We need some additional notation (but please trust we are introducing the minimal amount of notation needed to move forward).

Let {x(1), x(2), ...} be the items picked by a single long run of the so-called greedy algorithm. That is x(i) is an element such that f(x(1),x(2),...,x(i)) = max_x f(x(1),x(2),...,x(i-1),x) (assume we are picking elements from a finite set of possibilities so there are no problems of “choice” or in achieving suprema).

Define G(k) = {x(1), x(2), ..., x(k)} as the “greedy pick of size k”.

Define O(k) as a set of cardinality k such that f(O(k)) is maximal (an unknown best pick).

The argument

We want to show: f(G(k)) ≥ (1-1/e) f(O(k)).

The proof is outlined as follows.

We need a clever idea to start. To be honest we don’t have a good way to compare f(G(k)) to f(O(k)) for k > 1. We probably can work out the structure of G(k) (from our knowledge of how the greedy algorithm works), but it is going to be hard to nail down facts about O(k) (as it is often hard to characterize global optima in discrete or combinatorial settings). It is important to spend time thinking of variations of what you are trying to prove. You can waste a lot of time trying a good technique (like induction) on the wrong invariant (or thing to prove).

The clever idea is as follows: if G(k) and O(k) were identical then (G(k) union O(k)) would be in turn be identical to O(k). I have always found the way to prove inequalities is find some equality you wish were true (which will not be true) and try to translate things that would be derived from the equality. So we are going to look for things that would follow if G(k) = O(k) and see which of these can be used to work forward.

So let’s try to prove f(G(i) union O(k)) can’t be much bigger than f(O(k)) for all i and then check if knowing something like that is enough to complete the proof. Notice we have both specialized (found a new specific thing to try and prove) and generalized (decided to be clear about insisting on all values of i simultaneously, and not just i=k). Deciding what to prove is the “heavy lifting” of the proof, everything else is just technique. Unfortunately while this part is shared by all the common proofs, it is against publication style to always call it out or motivate it (the unfortunate feeling being: if it works it doesn’t need motivation).

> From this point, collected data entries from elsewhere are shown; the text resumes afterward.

Lemma wait_connected_spec step t0 : forall (left fuel : nat) j v,
  0 < step -> step * Z.of_nat left < 2 ^ 32 ->
  V23.wifi_up v = false ->
  (exists i, wrap32 (millis (V23.base v) - t0) = step * i /\ 0 <= i /\
             step * (i + Z.of_nat left) < 2 ^ 32) ->
  (left < fuel)%nat ->
  exists v',
    Main_setup.wait_connected fuel t0
      (wrap32 (millis (V23.base v) - t0) + step * Z.of_nat left) step j v = Some v' /\
    waited (V23.base v') = waited (V23.base v) + step * timed_waits left j /\
    V23.wifi_up v' = joins_within left j /\
    V23.wifi_join_feed v' = V23.wifi_join_feed v /\
    begins v' = begins v.
Proof.
  induction left as [| left IH]; intros fuel j v Hstep Hb Hup (i & Hi & Hi0 & Hib) Hf.
  - destruct fuel as [| fuel]; [lia |]. cbn [Main_setup.wait_connected].
    rewrite Hup. rewrite Z.mul_0_r, Z.add_0_r, Z.ltb_irrefl.
    destruct j as [[| k] |]; eexists; (split; [reflexivity |]);
      change (V23.base (V23.set_wifi_up true v)) with (V23.base v);
      unfold timed_waits, joins_within; cbn [Nat.min Nat.leb];
      repeat split; try reflexivity; try assumption; lia.
  - destruct fuel as [| fuel]; [lia |]. cbn [Main_setup.wait_connected].
    rewrite Hup.
    set (e := wrap32 (millis (V23.base v) - t0)) in *.
    assert (Hlt : (e <? e + step * Z.of_nat (S left)) = true)
      by (apply Z.ltb_lt; lia).
    assert (He' : wrap32 (millis (V23.base (V23.on_base (delay step) v)) - t0)
                  = e + step).
    { unfold millis. cbn [V23.base V23.on_base delay emit with_hw hw clock].
      unfold e, millis in *. unfold wrap32 in *.
      rewrite Zminus_mod_idemp_l.
      replace (clock (hw (V23.base v)) + step - t0)
        with (clock (hw (V23.base v)) - t0 + step) by lia.
      rewrite <- Zplus_mod_idemp_l. rewrite Hi. apply Z.mod_small. lia. }
    assert (Hnext : forall j',
      exists v',
        Main_setup.wait_connected fuel t0 (e + step * Z.of_nat (S left)) step j'
          (V23.on_base (delay step) v) = Some v' /\
        waited (V23.base v') = waited (V23.base v) + step + step * timed_waits left j' /\
        V23.wifi_up v' = joins_within left j' /\
        V23.wifi_join_feed v' = V23.wifi_join_feed v /\
        begins v' = begins v).
    { intros j'.
      destruct (IH fuel j' (V23.on_base (delay step) v) Hstep ltac:(lia) Hup)
        as (v' & H1 & H2 & H3 & H4 & H5).
      - exists (i + 1). rewrite He', Hi. repeat split; lia.
      - lia.
      - exists v'. rewrite He' in H1.
        replace (e + step + step * Z.of_nat left)
          with (e + step * Z.of_nat (S left)) in H1 by lia.
        rewrite waited_delay in H2. rewrite begins_delay in H5.
        repeat split; auto. }
    destruct j as [[| k] |].
    + eexists. split; [reflexivity |].
      change (V23.base (V23.set_wifi_up true v)) with (V23.base v).
      unfold timed_waits, joins_within; cbn [Nat.min Nat.leb].
      repeat split; try reflexivity; lia.
    + rewrite Hlt. cbn [fmap option_fmap option_map pred].
      destruct (Hnext (Some k)) as (v' & H1 & H2 & H3 & H4 & H5).
      exists v'. split; [exact H1 |]. split; [| split; [| split]]; auto.
      rewrite H2. unfold timed_waits. lia.
    + rewrite Hlt. cbn [fmap option_fmap option_map].
      destruct (Hnext None) as (v' & H1 & H2 & H3 & H4 & H5).
      exists v'. split; [exact H1 |]. split; [| split; [| split]]; auto.
      rewrite H2. unfold timed_waits. lia.
Qed.
(** * Pinecone index migration: a shallow embedding and its properties

    The development embeds the two Python modules of the repository,
    [pinecone_manager.py] (class [PineconeManager]) and
    [pinecone_index_migration/pinecone_migration.py] ([migrate], [main]),
    as state-passing functions over an explicit world, and proves the
    properties the specification states about them, then further
    properties of each function of the two modules.

    Modelling choices, in one place:
    - The vendor SDK (Pinecone, OpenAI) is an external collaborator.  It is a
      record of oracles [SDK]; every oracle sees the whole history of
      events so far, so its answers may change over time (an index becomes
      ready, a deleted index disappears from the listing, ...).
    - Python exceptions are values of [exn].  [sys.exit(c)] raises
      [SystemExit c], which is not an instance of [Exception]; every other
      exception of the model is an instance of [Exception] and carries its
      class, which may derive from another class: [except AttributeError]
      catches the instances of the classes derived from it too.
    - A string is the sequence of the bytes of its UTF-8 encoding;
      [str.strip] removes the white space characters of Unicode, whatever
      the length of their encoding.
    - [len(vectors) / batch_size] is the division of Python: the double
      nearest to the quotient, of which [math.ceil] takes the ceiling.
    - [PineconeManager] objects are mutable; they live in a heap and are
      designated by references, so that a mutation survives an exception.
    - [print], [time.sleep] and [input] are recorded as events.  A message
      is recorded as the text of the source with the values of its fields
      next to it.
    - Vector components are floats that the program only copies; they are
      represented by the integer of their bit pattern.
    - The methods the migration does not use ([create_embeddings],
      [query_index], [upsert_supplier]) call three more services; their
      calls are kept in a journal next to the world. *)

From Stdlib Require Import ZArith List String Ascii Lia Bool FunInd.
From stdpp Require Import base option gmap strings list.

Open Scope string_scope.
Open Scope Z_scope.
Lemma C6_lookup_error_witness :
  error (hook (activate Examples.page_with_global
            (Examples.my_app Examples.select_denied defaultInitialize) mount ∅))
    = VPgError "PGRST301" "JWT expired" /\
  is_null (error (hook (activate Examples.page_with_global
            (Examples.my_app Examples.select_denied defaultInitialize) mount ∅)))
    = false /\
  count is_initialize
    (log (activate Examples.page_with_global
            (Examples.my_app Examples.select_denied defaultInitialize) mount ∅)) = 0 /\
  count is_upsert
    (log (activate Examples.page_with_global
            (Examples.my_app Examples.select_denied defaultInitialize) mount ∅)) = 0 /\
  store (activate Examples.page_with_global
            (Examples.my_app Examples.select_denied defaultInitialize) mount ∅) = ∅ /\
  supabase (hook (activate Examples.page_with_global
            (Examples.my_app Examples.select_denied defaultInitialize) mount ∅))
    = VNull /\
  isInitialized (hook (activate Examples.page_with_global
            (Examples.my_app Examples.select_denied defaultInitialize) mount ∅))
    = false.
Proof.
  apply (C6_lookup_error Examples.page_with_global
           (Examples.my_app Examples.select_denied defaultInitialize)
           mount ∅ Examples.client
           "app_installations" "initialized" "app_id" "my-app" VNull).
  - vm_compute. do 2 right. left. reflexivity.
  - discriminate.
Defined.

(** ** The key of the lookup (C2) *)

(** C2 (fails on the code). With all four parameters present, the
    installation record of ['my-app'] flagged initialized, and nothing
    global called [appID], the activation of
    [useSupabase({ appId: 'my-app' })] sends no lookup at all: evaluating
    the argument [appID] of [.eq('app_id', appID)] throws a
    [ReferenceError], which becomes the hook's error.  In a document
    whose global [appID] is ['other-app'], the lookup reads the row of
    ['other-app'], finds none, runs the callback and upserts the row of
    ['my-app'], although that row was already flagged. *)
Theorem C2_lookup_reads_free_identifier :
  has_all_parameters Examples.page = true /\
  error (hook (activate Examples.page
                 (Examples.my_app Examples.fine defaultInitialize)
                 mount Examples.installed))
    = VError "ReferenceError" "appID is not defined" /\
  count is_select (log (activate Examples.page
                 (Examples.my_app Examples.fine defaultInitialize)
                 mount Examples.installed)) = 0 /\
  isInitialized (hook (activate Examples.page
                 (Examples.my_app Examples.fine defaultInitialize)
                 mount Examples.installed)) = false /\
  List.filter (fun e => is_select e || is_initialize e || is_upsert e)
    (log (activate {| search := Examples.query; global_appID := Some "other-app" |}
            (Examples.my_app Examples.fine defaultInitialize)
            mount Examples.installed))
  = [SelectSingle Examples.client "app_installations" "initialized" "app_id" "other-app"
       {| data := VNull;
          resp_error := VPgError "PGRST116"
                          "JSON object requested, multiple (or no) rows returned" |};
     Initialize Examples.client None;
     Upsert Examples.client "app_installations" "my-app" true "app_id" VNull].
Proof. vm_compute. done. Qed.

(** ** First initialization (C4) *)

(** C4 (as amended). In every activation whose lookup yields the "no
    rows found" condition (treated as not yet initialized, not as an
    error), the callback is invoked exactly once, with the client that
    was constructed from the URL and key and given the session.  If the
    callback throws, nothing else happens to the table.  If it returns,
    the upsert of [{app_id: appId, initialized: true}] follows (callback
    first, upsert second); if the upsert reports an error the table and
    [isInitialized] stay as they were, and if it reports none the record
    of [appId] exists afterwards with its flag true, [isInitialized] is
    true and the client is stored. *)
Theorem C4_first_initialization env a h db c table columns column key message :
  In (SelectSingle c table columns column key
        {| data := VNull; resp_error := VPgError "PGRST116" message |})
     (log (activate env a h db)) ->
  c = VClient (params_get (search env) "supabaseUrl")
              (params_get (search env) "supabaseKey") /\
  In (SetSession c (params_get (search env) "accessToken")
                   (params_get (search env) "refreshToken"))
     (log (activate env a h db)) /\
  count is_initialize (log (activate env a h db)) = 1 /\
  match initialize a c db with
  | (Some v, db') =>
      List.filter is_gate (log (activate env a h db)) = [Initialize c (Some v)] /\
      store (activate env a h db) = db'
  | (None, db') =>
      match upsert_fails (world a) with
      | Some (code, m) =>
          List.filter is_gate (log (activate env a h db)) =
            [Initialize c None;
             Upsert c "app_installations" (appId a) true "app_id" (VPgError code m)] /\
          store (activate env a h db) = db' /\
          isInitialized (hook (activate env a h db)) = isInitialized h /\
          error (hook (activate env a h db)) = VPgError code m
      | None =>
          List.filter is_gate (log (activate env a h db)) =
            [Initialize c None;
             Upsert c "app_installations" (appId a) true "app_id" VNull] /\
          store (activate env a h db) = <[appId a := true]> db' /\
          store (activate env a h db) !! appId a = Some true /\
          isInitialized (hook (activate env a h db)) = true /\
          supabase (hook (activate env a h db)) = c
      end
  end.
Proof.
  unfold count.
  setup_paths; intros H; absent_event H;
    simplify_eq/=;
    repeat match goal with
      | E1 : initialize ?x ?y ?z = _, E2 : initialize ?x ?y ?z = _ |- _ =>
          rewrite E1 in E2; simplify_eq
      end;
    rewrite ?lookup_insert_eq; auto 10.
Qed.

Lemma C4_first_initialization_witness :
  Examples.client = VClient (params_get (search Examples.page_with_global) "supabaseUrl")
                            (params_get (search Examples.page_with_global) "supabaseKey") /\
  In (SetSession Examples.client
        (params_get (search Examples.page_with_global) "accessToken")
        (params_get (search Examples.page_with_global) "refreshToken"))
     (log (activate Examples.page_with_global
             (Examples.my_app Examples.fine defaultInitialize) mount ∅)) /\
  count is_initialize
     (log (activate Examples.page_with_global
             (Examples.my_app Examples.fine defaultInitialize) mount ∅)) = 1 /\
  List.filter is_gate
     (log (activate Examples.page_with_global
             (Examples.my_app Examples.fine defaultInitialize) mount ∅)) =
    [Initialize Examples.client None;
     Upsert Examples.client "app_installations" "my-app" true "app_id" VNull] /\
  store (activate Examples.page_with_global
             (Examples.my_app Examples.fine defaultInitialize) mount ∅)
    = <["my-app" := true]> ∅ /\
  store (activate Examples.page_with_global
             (Examples.my_app Examples.fine defaultInitialize) mount ∅) !! "my-app"
    = Some true /\
  isInitialized (hook (activate Examples.page_with_global
             (Examples.my_app Examples.fine defaultInitialize) mount ∅)) = true /\
  supabase (hook (activate Examples.page_with_global
             (Examples.my_app Examples.fine defaultInitialize) mount ∅))
    = Examples.client.
Proof.
  apply (C4_first_initialization Examples.page_with_global
           (Examples.my_app Examples.fine defaultInitialize) mount ∅
           Examples.client "app_installations" "initialized" "app_id" "my-app"
           "JSON object requested, multiple (or no) rows returned").
  vm_compute. do 2 right. left. reflexivity.
Defined.

(** C4 as the specification states it fails when the upsert is refused: all
    four parameters are present, no record of ['my-app'] exists, the
    lookup yields "no rows found", the callback runs once and returns,
    and yet no record of ['my-app'] exists afterwards. *)
Lemma C4_counterexample :
  has_all_parameters Examples.page_with_global = true /\
  (∅ : gmap string bool) !! "my-app" = None /\
  In (SelectSingle Examples.client "app_installations" "initialized" "app_id" "my-app"
        {| data := VNull;
           resp_error := VPgError "PGRST116"
                           "JSON object requested, multiple (or no) rows returned" |})
     (log (activate Examples.page_with_global
             (Examples.my_app Examples.upsert_denied defaultInitialize) mount ∅)) /\
  List.filter is_initialize
     (log (activate Examples.page_with_global
             (Examples.my_app Examples.upsert_denied defaultInitialize) mount ∅))
    = [Initialize Examples.client None] /\
  store (activate Examples.page_with_global
             (Examples.my_app Examples.upsert_denied defaultInitialize) mount ∅) !! "my-app"
    = None /\
  isInitialized (hook (activate Examples.page_with_global
             (Examples.my_app Examples.upsert_denied defaultInitialize) mount ∅))
    = false.
Proof. vm_compute. repeat split; auto. Qed.

(** ** The loading flag (C7) *)

(** Every path through [setupClient] calls [setLoading] exactly once,
    with [false], as its last action. *)
Lemma loading_written_once env a h db :
  loading_writes (log (activate env a h db)) = [false] /\
  last (log (activate env a h db)) = Some (SetLoading false) /\
  loading (hook (activate env a h db)) = false.
Proof. setup_paths; done. Qed.

(** C7 (as amended). In every activation, whatever its outcome,
    [setLoading] is called exactly once, with [false], at the very end:
    [loading] is [false] afterwards and never goes from [false] to
    [true].  The first activation of a mounted hook starts with
    [loading = true] and takes it to [false] exactly once.  Nothing sets
    [loading] back to [true] between activations, so an activation starts
    with [loading = true] only if none has completed before it; otherwise
    it starts and stays at [false] and no transition happens. *)
Theorem C7_loading env a h db a' db' :
  loading_writes (log (activate env a h db)) = [false] /\
  last (log (activate env a h db)) = Some (SetLoading false) /\
  loading (hook (activate env a h db)) = false /\
  rises (loading_history h (log (activate env a h db))) = 0 /\
  falls (loading_history h (log (activate env a h db))) = (if loading h then 1 else 0) /\
  loading_history mount (log (activate env a mount db)) = [true; false] /\
  loading (hook (activate env a' (hook (activate env a h db)) db')) = false /\
  falls (loading_history (hook (activate env a h db))
           (log (activate env a' (hook (activate env a h db)) db'))) = 0.
Proof.
  unfold loading_history.
  destruct (loading_written_once env a h db) as (Hw & Hlast & Hfin).
  destruct (loading_written_once env a mount db) as (Hw0 & _ & _).
  destruct (loading_written_once env a' (hook (activate env a h db)) db')
    as (Hw1 & _ & Hfin1).
  rewrite Hw, Hw0, Hw1, Hfin.
  repeat split; try done; by destruct (loading h).
Qed.
(** * Barcode reader: providers, provider registry, scan engine, benchmark runner

    A shallow embedding of the TypeScript sources

    - [scanners/IBarcodeProvider.ts], [scanners/providers/*.ts]
    - [scanners/ProviderRegistry.ts]
    - [scanner.ts] (class [BarcodeScanner], provider-based version)
    - [benchmark.ts] (class [BenchmarkRunner])
    - [logger.ts] (class [Logger])

    JavaScript objects live in an explicit heap and are named by references,
    so that two variables holding the same provider instance alias each other.
    Asynchronous functions are run to completion one after the other (the
    program is single threaded and every call is awaited), in a state monad
    whose results are JavaScript completions: a normal value or a thrown
    [Error], identified by its message.  In these classes the logger is
    purely observational and its calls are left out; the [Logger] class
    itself is modelled at the end, on a world of its own. *)

From Stdlib Require Import String QArith SpecFloat.
From stdpp Require Import strings list pretty.

Open Scope string_scope.
Open Scope list_scope.

(** ** JavaScript values *)

(** The outcome of evaluating a call: a value, or a thrown [Error] with its
    [message]. *)
Inductive completion (A : Type) : Type :=
| Normal (value : A)
| Throw (message : string).
Arguments Normal {A} value.
Arguments Throw {A} message.

(** Truthiness of a [string | null] value: [null] and the empty string are
    falsy. *)
Definition truthy (s : string) : bool := negb (s =? "").

Definition truthy_result (r : option string) : bool :=
  match r with
  | Some s => truthy s
  | None => false
  end.

(** ** The browser and the third-party decoders

    The decoders are opaque: a [Bitmap] records what each of them answers on
    one picture. *)

Record DetectedBarcode := { rawValue : string; format : string }.

Record BarcodeResultItem := { formatString : string; item_text : string }.

Record Bitmap := {
  (* BarcodeDetector.detect(image) *)
  detect : completion (list DetectedBarcode);
  (* BrowserMultiFormatReader.decodeFromCanvas(canvas), then getText();
     the reader throws when it finds no code *)
  decodeFromCanvas : completion string;
  (* readBarcodes(imageData, readerOptions): the texts of the results *)
  readBarcodes : completion (list string);
  (* CaptureVisionRouter.capture(canvas).barcodeResultItems *)
  capture : completion (list BarcodeResultItem);
}.

Record HTMLVideoElement := {
  videoWidth : N;
  videoHeight : N;
  videoFrame : Bitmap;
}.

(** The argument of [scanImage]: [HTMLImageElement | HTMLCanvasElement]. *)
Inductive ImageSource :=
| HTMLImageElement (picture : Bitmap)
| HTMLCanvasElement (picture : Bitmap).

Definition picture_of (image : ImageSource) : Bitmap :=
  match image with
  | HTMLImageElement b => b
  | HTMLCanvasElement b => b
  end.

Record Browser := {
  (* canvas.getContext('2d') returns a context (it returns null otherwise) *)
  canvas2d : bool;
  (* 'BarcodeDetector' in window *)
  hasBarcodeDetector : bool;
  (* new window.BarcodeDetector({formats}) *)
  newBarcodeDetector : completion unit;
  (* new BrowserMultiFormatReader() *)
  newBrowserMultiFormatReader : completion unit;
  (* LicenseManager.initLicense; CoreModule.loadWasm;
     CaptureVisionRouter.createInstance() *)
  createInstance : completion unit;
  (* createImageBitmap(video), drawn to an OffscreenCanvas and read back *)
  createImageBitmap : completion unit;
  (* import(path) of a provider module *)
  importModule : string -> completion unit;
}.

(** The private field of a provider instance ([detector], [codeReader],
    [readFn], [reader]): a decoder handle or [null]. *)
Inductive handle := EngineHandle.

(** ** IBarcodeProvider

    A class implementing the interface: its methods as functions of the
    private field.  [destroy] is an optional member. *)
Record IBarcodeProvider := {
  name : string;
  init : option handle -> completion unit * option handle;
  scanVideoFrame : option handle -> HTMLVideoElement -> completion (option string);
  scanImage : option handle -> ImageSource -> completion (option string);
  destroy : option (option handle -> option handle);
}.

Module BarcodeDetectorProvider.

Definition init (B : Browser) (detector : option handle)
  : completion unit * option handle :=
  if negb (hasBarcodeDetector B) then
    (Throw "BarcodeDetector API not supported in this browser", detector)
  else
    match newBarcodeDetector B with
    | Normal _ => (Normal tt, Some EngineHandle)
    | Throw e => (Throw e, detector)
    end.

Definition first_rawValue (r : completion (list DetectedBarcode)) : option string :=
  match r with
  | Normal (b :: _) => Some (rawValue b)
  | Normal [] => None
  | Throw _ => None
  end.

Definition scanVideoFrame (detector : option handle) (video : HTMLVideoElement)
  : completion (option string) :=
  match detector with
  | None => Throw "BarcodeDetector provider not initialized"
  | Some _ =>
      if (videoWidth video =? 0)%N || (videoHeight video =? 0)%N then Normal None
      else Normal (first_rawValue (detect (videoFrame video)))
  end.

Definition scanImage (detector : option handle) (image : ImageSource)
  : completion (option string) :=
  match detector with
  | None => Throw "BarcodeDetector provider not initialized"
  | Some _ => Normal (first_rawValue (detect (picture_of image)))
  end.

Definition destroy (detector : option handle) : option handle := None.

End BarcodeDetectorProvider.

Module ZXingProvider.

Definition init (B : Browser) (codeReader : option handle)
  : completion unit * option handle :=
  match newBrowserMultiFormatReader B with
  | Normal _ => (Normal tt, Some EngineHandle)
  | Throw e => (Throw e, codeReader)
  end.

(* try { return (await decodeFromCanvas(canvas)).getText() } catch { return null } *)
Definition decoded_text (r : completion string) : option string :=
  match r with
  | Normal t => Some t
  | Throw _ => None
  end.

Definition scanVideoFrame (B : Browser) (codeReader : option handle)
    (video : HTMLVideoElement) : completion (option string) :=
  match codeReader with
  | None => Throw "ZXing provider not initialized"
  | Some _ =>
      if (videoWidth video =? 0)%N || (videoHeight video =? 0)%N then Normal None
      else if negb (canvas2d B) then Throw "Cannot get canvas context"
      else Normal (decoded_text (decodeFromCanvas (videoFrame video)))
  end.

Definition scanImage (B : Browser) (codeReader : option handle)
    (image : ImageSource) : completion (option string) :=
  match codeReader with
  | None => Throw "ZXing provider not initialized"
  | Some _ =>
      match image with
      | HTMLCanvasElement b => Normal (decoded_text (decodeFromCanvas b))
      | HTMLImageElement b =>
          (* the missing context is thrown and caught inside the try block *)
          if negb (canvas2d B) then Normal None
          else Normal (decoded_text (decodeFromCanvas b))
      end
  end.

Definition destroy (codeReader : option handle) : option handle := None.

End ZXingProvider.

Module ZXingWasmProvider.

Definition init (readFn : option handle) : completion unit * option handle :=
  (Normal tt, Some EngineHandle).

Definition scanVideoFrame (B : Browser) (readFn : option handle)
    (video : HTMLVideoElement) : completion (option string) :=
  match readFn with
  | None => Throw "ZXing-WASM not initialised"
  | Some _ =>
      match createImageBitmap B with
      | Throw e => Throw e
      | Normal _ =>
          (* res ? res[0].text : null, where reading .text of a missing
             first result throws inside the try block *)
          match readBarcodes (videoFrame video) with
          | Normal (t :: _) => Normal (Some t)
          | Normal [] => Normal None
          | Throw _ => Normal None
          end
      end
  end.

Definition scanImage (B : Browser) (readFn : option handle)
    (image : ImageSource) : completion (option string) :=
  match readFn with
  | None => Throw "ZXing-WASM not initialised"
  | Some _ =>
      if negb (canvas2d B) then
        match image with
        | HTMLImageElement _ => Throw "Cannot get canvas context"
        | HTMLCanvasElement _ =>
            Throw "Cannot read properties of null (reading 'getImageData')"
        end
      else
        (* res[0]?.text || null *)
        match readBarcodes (picture_of image) with
        | Normal (t :: _) => Normal (if truthy t then Some t else None)
        | Normal [] => Normal None
        | Throw _ => Normal None
        end
  end.

Definition destroy (readFn : option handle) : option handle := None.

End ZXingWasmProvider.

Module DynamsoftProvider.

Definition init (B : Browser) (reader : option handle)
  : completion unit * option handle :=
  match createInstance B with
  | Normal _ => (Normal tt, Some EngineHandle)
  | Throw e => (Throw e, reader)
  end.

Definition find_format (f : string) (items : list BarcodeResultItem)
  : option BarcodeResultItem :=
  List.find (fun item => formatString item =? f) items.

Definition decodeCanvas (reader : option handle) (b : Bitmap)
  : completion (option string) :=
  match reader with
  | None => Throw "Dynamsoft provider not initialised"
  | Some _ =>
      match capture b with
      | Throw e => Throw e
      | Normal items =>
          match find_format "PDF417" items with
          | Some pdf417Result => Normal (Some (item_text pdf417Result))
          | None =>
              match find_format "QRCode" items with
              | Some qrResult => Normal (Some (item_text qrResult))
              | None => Normal None
              end
          end
      end
  end.

Definition scanVideoFrame (B : Browser) (reader : option handle)
    (video : HTMLVideoElement) : completion (option string) :=
  match reader with
  | None => Throw "Dynamsoft provider not initialised"
  | Some _ =>
      if (videoWidth video =? 0)%N then Normal None
      else if negb (canvas2d B) then Throw "Cannot get canvas context"
      else decodeCanvas reader (videoFrame video)
  end.

(* The canvas is prepared first; the reader is only looked at inside
   decodeCanvas. *)
Definition scanImage (B : Browser) (reader : option handle)
    (image : ImageSource) : completion (option string) :=
  match image with
  | HTMLCanvasElement b => decodeCanvas reader b
  | HTMLImageElement b =>
      if negb (canvas2d B) then Throw "Cannot get canvas context"
      else decodeCanvas reader b
  end.

Definition destroy (reader : option handle) : option handle := None.

End DynamsoftProvider.

(** The four classes as implementations of the interface. *)
Definition BarcodeDetectorProvider_class (B : Browser) : IBarcodeProvider :=
  {| name := "BarcodeDetector";
     init := BarcodeDetectorProvider.init B;
     scanVideoFrame := BarcodeDetectorProvider.scanVideoFrame;
     scanImage := BarcodeDetectorProvider.scanImage;
     destroy := Some BarcodeDetectorProvider.destroy |}.

Definition ZXingProvider_class (B : Browser) : IBarcodeProvider :=
  {| name := "ZXing";
     init := ZXingProvider.init B;
     scanVideoFrame := ZXingProvider.scanVideoFrame B;
     scanImage := ZXingProvider.scanImage B;
     destroy := Some ZXingProvider.destroy |}.

Definition ZXingWasmProvider_class (B : Browser) : IBarcodeProvider :=
  {| name := "ZXing-WASM";
     init := ZXingWasmProvider.init;
     scanVideoFrame := ZXingWasmProvider.scanVideoFrame B;
     scanImage := ZXingWasmProvider.scanImage B;
     destroy := Some ZXingWasmProvider.destroy |}.

Definition DynamsoftProvider_class (B : Browser) : IBarcodeProvider :=
  {| name := "Dynamsoft";
     init := DynamsoftProvider.init B;
     scanVideoFrame := DynamsoftProvider.scanVideoFrame B;
     scanImage := DynamsoftProvider.scanImage B;
     destroy := Some DynamsoftProvider.destroy |}.

(** The message each class throws from a scan on an instance whose handle is
    [null]. *)
Definition notInitializedMessages : list string :=
  [ "ZXing provider not initialized";
    "BarcodeDetector provider not initialized";
    "ZXing-WASM not initialised";
    "Dynamsoft provider not initialised" ].

Definition isNotInitializedError (message : string) : bool :=
  existsb (String.eqb message) notInitializedMessages.

(** The classes the registry's catalog can load, in registration order. *)
Definition catalogClasses (B : Browser) : list IBarcodeProvider :=
  [ ZXingProvider_class B;
    BarcodeDetectorProvider_class B;
    ZXingWasmProvider_class B;
    DynamsoftProvider_class B ].

(** ** JavaScript [Map] with string keys

    Entries are kept in insertion order; [set] on a present key replaces the
    value in place. *)
Module JSMap.

Definition t (V : Type) : Type := list (string * V).

Definition empty {V : Type} : t V := [].

Fixpoint get {V : Type} (k : string) (m : t V) : option V :=
  match m with
  | [] => None
  | (k', v) :: m' => if k' =? k then Some v else get k m'
  end.

Definition has {V : Type} (k : string) (m : t V) : bool :=
  match get k m with
  | Some _ => true
  | None => false
  end.

Fixpoint set {V : Type} (k : string) (v : V) (m : t V) : t V :=
  match m with
  | [] => [(k, v)]
  | (k', v') :: m' => if k' =? k then (k, v) :: m' else (k', v') :: set k v m'
  end.

Definition values {V : Type} (m : t V) : list V := map snd m.

Definition keys {V : Type} (m : t V) : list string := map fst m.

End JSMap.

(** ** The world: heap, registry singleton, scan engine, storage, clock *)

(** References to heap objects. *)
Abbreviation ref := nat.

(** A provider instance: its class and its private field. *)
Record Obj := { cls : IBarcodeProvider; field : option handle }.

To bound f(G(i) union O(k)) in terms of f(O(k)) notice that the set (G(i) union O(k)) can be formed by starting with the set G(i) and adding the elements from O(k). That is: extending the greedy choice with more elements, which is something we can reason about. For any x in O(k) we have: f(G(i) union {x}) ≤ f(G(i+1)). This follows directly from the definition of the greedy algorithm (there can’t be a better next single element choice, else greedy would have picked it). The set (G(i) union O(k)) can be reached from G(i) by at most k such additions so we immediately have:

f(G(i) union O(k)) - f(G(i)) ≤ k (f(G(i+1)) - f(G(i))).

(The above statement is also where we use the submodularity of f(): saying a k of additions can not be any larger than k times the first addition. It is always good to double check if and where your properties are actually being used in a proof.)

Now because f() is monotone we know f(O(k)) ≤ f(G(i) union O(k)). So we can replace our above relation with the (possibly weaker, but still true) statement:

f(O(k)) - f(G(i)) ≤ k (f(G(i+1)) - f(G(i))).

As we said: replacing f(G(i) union O(k)) with f(O(k)) was valid (it was on the correct side of the inequality given we know f(O(k)) ≤ f(G(i) union O(k))) but possibly a weaker statement than the original. Following our “imitate the equality” principle we hope not too lose too much to the substitution as in the fantasy equality case we would have (G(i) union O(k))= O(k) and there would be no loss in such a substitution at all. The benefit is: we have gotten rid of the artificial set (G(i) union O(k)) (which was introduced only to drive the proof) and now have a statement in terms of only sets we were initially interested in (the O(k) and G(i)).

So we have a relation, but it is hard to tell if we have achieved anything. It turns out the above relation says quite a lot (has in fact proved the theorem), but we can’t see that until we clean it up a bit using algebra.

Re-collect:

f(O(k)) - f(G(i)) ≤ k (f(G(i+1)) - f(G(i)))

as

k f(O(k)) - k f(G(i+1)) ≤ (k-1) f(O(k)) - (k-1) f(G(i)).

The goal is have all the G(i) and G(i+1) on one side of the relation and to have everything on a given side of the relation have the same multiplier (in this case k or k-1). We are trying to find if our relation means anything by mechanically neatening it up a bit.

We can now assert:

k (f(O(k)) - f(G(i+1))) ≤ (k-1) (f(O(k)) - f(G(i)))).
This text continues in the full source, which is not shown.